Despite the recent turmoil surrounding Facebook’s cryptocurrency project, Libra Payment System, the Bank of England has given it quite the endorsement. The institution is reportedly setting out rules of engagement that Libra and other cryptocurrency payment providers would have to meet prior to opening up shop in Britain.
Bank of England Endorses Libra Payment System
It’s safe to say that Facebook’s cryptocurrency initiative dubbed Libra saw mixed reactions from regulators around the world. France and Germany came together, stating that they’d attempt to block the project as it allegedly undermines traditional financial institutions.
Inevitably, that led to turmoil as shortly afterward PayPal announced that it was withdrawing from the Libra Association, with other key backers also in question.
Nevertheless, the Bank of England appears to be unfazed by all of the above. Reportedly, the institution is setting out rules that Libra or any other cryptocurrency payment provider must meet prior to opening its doors in Britain.
“The terms of engagement for innovations such as Libra must be adopted in advance of any launch,” the BoE’s Financial Policy Committee said in a statement. “UK authorities should use their powers accordingly.”
The FPC also stated that “Libra has the potential to become a systematically important payment system.”
The news comes a day after the nominee for the next Finance Commissioner of the European Union, Valdis Dombrovskis, said that he intends to provide a unified approach to cryptocurrencies, including Facebook’s Libra.
Unlike the EU, however, the FPC said that it would apply its existing supervisory tools rather than implement a new set of rules.
Preparing For a Hard Brexit?
It’s perhaps not surprising that the Bank of England sees potential in Facebook’s Libra and cryptocurrencies in general. As reported, Philip Hammond, the UK’s Chancellor and Under-Treasurer of Her Majesty’s Exchequer, said that the country won’t try to stop Libra but rather regulate it in light of its “transformative” potential.

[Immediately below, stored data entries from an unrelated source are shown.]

(** [_run].  The method calls itself inside the handler; [fuel] bounds the
    depth of that recursion. *)
Fixpoint _run (fuel : nat) (self : t Data) : option (t Data * result E unit) :=
  match fuel with
  | O => None
  | S fuel =>
      if all_ins_empty self
      then Some (Build (use_cache self) (stages self) (empty_outs (data self)), Ok tt)
      else
        let '(stages', data', r) := try_block self in
        let self := Build (use_cache self) stages' data' in
        match r with
        | Ok _ => Some (self, Ok tt)
        | Raise e =>
            if use_cache self
            then
              let self := Build false (stages self) (data self) in
              match _run fuel self with
              | Some (self, r) => Some (Build true (stages self) (data self), r)
              | None => None
              end
            else Some (self, Raise e)
        end
  end.

End Methods.

End MultiStageEquilibrium.

(** * Specification vocabulary *)

(** [m] is the maximum of the list [l]. *)
Definition is_max (m : Qc) (l : list Qc) : Prop :=
  m ∈ l /\ forall x, x ∈ l -> x <= m.

(** A system together with all the systems nested in its path. *)
Fixpoint all_systems (s : System.t) : list System.t :=
  s :: flat_map (fun e => match e with
                          | System.Subsystem x => all_systems x
                          | _ => []
                          end) (System._path s).

(** An assignment through one of the two properties of a system. *)
Inductive assignment :=
| AssignRecycle (v : System.recycle_arg)
| AssignNRuns (v : option Z).

Definition assign (a : assignment) : System.M unit :=
  match a with
  | AssignRecycle v => System.recycle_setter v
  | AssignNRuns v => System.N_runs_setter v
  end.

(** The state after a sequence of assignments; an assignment that raises
    leaves the state it reached, and the next one goes on from there. *)
Fixpoint assign_all (l : list assignment) (s : System.t) : System.t :=
  match l with
  | [] => s
  | a :: l' => assign_all l' (fst (assign a s))
  end.

(** A system holds a repeat count when [_N_runs] is truthy, which is what
    [_converge] tests. *)
Definition holds_repeat_count (s : System.t) : Prop :=
  truthy_int (System._N_runs s) = true.

Definition holds_recycle (s : System.t) : Prop :=
  System._recycle s <> None.

(** What every assignment establishes, whatever the state before it. *)
Definition exclusive (s : System.t) : Prop :=
  holds_repeat_count s -> System._recycle s = None.

(** Replaying the path [n] times in a row, stopping at an exception. *)
Fixpoint replay (n : nat) (run : System.M unit) : System.M unit :=
  match n with
  | O => System.ret tt
  | S n' => System.bind run (fun _ => replay n' run)
  end.

(** *** The convergence test *)

(** The absolute difference of an entry before and after the iterate. *)
Definition abs_difference (p : Qc * Qc) : Qc := Qcabs (fst p - snd p).

(** The entry pairs whose difference exceeds the noise floor [1e-16]. *)
Definition significant (x x_new : list Qc) : list (Qc * Qc) :=
  filter (fun p => Qcltb (Q2Qc 1e-16) (abs_difference p) = true) (zip x x_new).

(** Their differences, and their differences divided entrywise by
    [max(|x|, |x_new|)]. *)
Definition absolute_errors (x x_new : list Qc) : list Qc :=
  abs_difference <$> significant x x_new.

Definition relative_errors (x x_new : list Qc) : list Qc :=
  (fun p => abs_difference p / Qcmax (Qcabs (fst p)) (Qcabs (snd p)))
    <$> significant x x_new.

(** The differences of all entries, and the same divided by the previous
    value. *)
Definition all_differences (x x_new : list Qc) : list Qc :=
  abs_difference <$> zip x x_new.

Definition differences_over_previous (x x_new : list Qc) : list Qc :=
  (fun p => abs_difference p / fst p) <$> zip x x_new.

(** The flow errors an iterate stores: the largest significant difference
    (zero when there is none) and, only when that exceeds [1e-12], the
    largest relative difference (zero otherwise). *)
Definition flow_errors_measured (x x_new : list Qc) (mol_error rmol_error : Qc) : Prop :=
  (absolute_errors x x_new = [] -> mol_error = 0 /\ rmol_error = 0) /\
  (absolute_errors x x_new <> [] ->
     is_max mol_error (absolute_errors x x_new) /\
     (Q2Qc 1e-12 < mol_error -> is_max rmol_error (relative_errors x x_new)) /\
     (mol_error <= Q2Qc 1e-12 -> rmol_error = 0)).

(** The convergence criterion on the errors and tolerances of a system. *)
Definition criterion (s : System.t) : Prop :=
  (System._mol_error s < System.molar_tolerance s
   \/ System._rmol_error s < System.relative_molar_tolerance s)
  /\ (System._T_error s < System.temperature_tolerance s
      \/ System._rT_error s < System.relative_temperature_tolerance s).

(** The class with another failure mode. *)
Definition with_strict_convergence (b : bool) (cls : System.class_attributes)
    : System.class_attributes :=
  {| System.default_maxiter := System.default_maxiter cls;
     System.default_molar_tolerance := System.default_molar_tolerance cls;
     System.default_relative_molar_tolerance :=
       System.default_relative_molar_tolerance cls;
     System.default_temperature_tolerance := System.default_temperature_tolerance cls;
     System.default_relative_temperature_tolerance :=
       System.default_relative_temperature_tolerance cls;
     System.default_converge_method := System.default_converge_method cls;
     System.strict_convergence := b |}.

(** Modelled from the spec: [thermosteam.functional.infeasible] is not part
    of the sources; by the specification a flow array is infeasible when
    some flow is negative beyond a small numerical tolerance [tol]. *)
Definition infeasible_beyond (tol : Qc) (material : list (list Qc)) : bool :=
  existsb (existsb (fun x => Qcltb x (- tol))) material.

(** A system with one tear stream carrying a single component, and a path
    whose replay leaves the tear stream with given flow and temperature. *)
Definition one_stream_system (flow temperature : Qc) : System.t :=
  fst (System.init System.System_class []
         (System.ArgStream {| System.imol := [flow]; System.T := temperature |}) None).

Definition path_giving (flow temperature : Qc) : System.M unit :=
  System.modify
    (System.set_recycle
       (Some (System.OneStream {| System.imol := [flow]; System.T := temperature |}))).

(** *** The multi-stage unit *)


(** One pass through [_run] with the handler left out: the early return
    on empty inlets, or the [try] block and its outcome. *)
Definition attempt {Data E} (all_ins_empty : MultiStageEquilibrium.t Data -> bool)
    (empty_outs : Data -> Data)
    (try_block : MultiStageEquilibrium.t Data ->
                 list MultiStageEquilibrium.StageEquilibrium * Data
                 * MultiStageEquilibrium.result E unit)
    (self : MultiStageEquilibrium.t Data)
    : MultiStageEquilibrium.t Data * MultiStageEquilibrium.result E unit :=
  if all_ins_empty self
  then (MultiStageEquilibrium.Build (MultiStageEquilibrium.use_cache self)
          (MultiStageEquilibrium.stages self)
          (empty_outs (MultiStageEquilibrium.data self)),
        MultiStageEquilibrium.Ok tt)
  else let '(stages', data', r) := try_block self in
       (MultiStageEquilibrium.Build (MultiStageEquilibrium.use_cache self) stages' data', r).

(** The unit with [use_cache] assigned. *)
Definition with_use_cache {Data} (b : bool) (self : MultiStageEquilibrium.t Data)
    : MultiStageEquilibrium.t Data :=
  MultiStageEquilibrium.Build b (MultiStageEquilibrium.stages self)
    (MultiStageEquilibrium.data self).

(** *** The tridiagonal solvers *)

Section Sweeps.
Context {A : Type} `{Arith A, Inhabited A}.

(** One step of the elimination sweep of [solve_TDMA]. *)
Definition eliminate (a c : list A) (bd : list A * list A) (i : nat)
    : list A * list A :=
  let '(b, d) := bd in
  let m := div (a !!! i) (b !!! i) in
  (<[(i + 1)%nat := sub (b !!! (i + 1)%nat) (mul m (c !!! i))]> b,
   <[(i + 1)%nat := sub (d !!! (i + 1)%nat) (mul m (d !!! i))]> d).

(** The back-substitution sweep; [g] is applied to every value it stores
    (the identity in [solve_TDMA], the clip in the careful solver). *)
Definition substitution (g : A -> A) (c d b : list A) (n : nat) : list A :=
  foldl (fun (b : list A) (i : nat) =>
           <[i := g (div (sub (d !!! i) (mul (c !!! i) (b !!! (i + 1)%nat))) (b !!! i))]> b)
        (<[n := g (div (d !!! n) (b !!! n))]> b) (rev (seq 0 n)).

However, it should also be noted that the UK is on the verge of a major political and economic move as discussions on Brexit continue to spiral. With the possibility of a “hard” Brexit seeming more and more realistic, the country could put measures in place to offer alternatives to existing payment solutions across borders.
A “hard” Brexit refers to the UK leaving the European Single Market and the European Union with little to no deal in place, meaning that trade would be governed under the World Trade Organization’s rules, and services wouldn’t be provided by agencies of the EU.
In any case, it will be interesting to see how the situation develops and whether or not cryptocurrency payment providers will be able to adhere to the country’s existing regulatory provisions.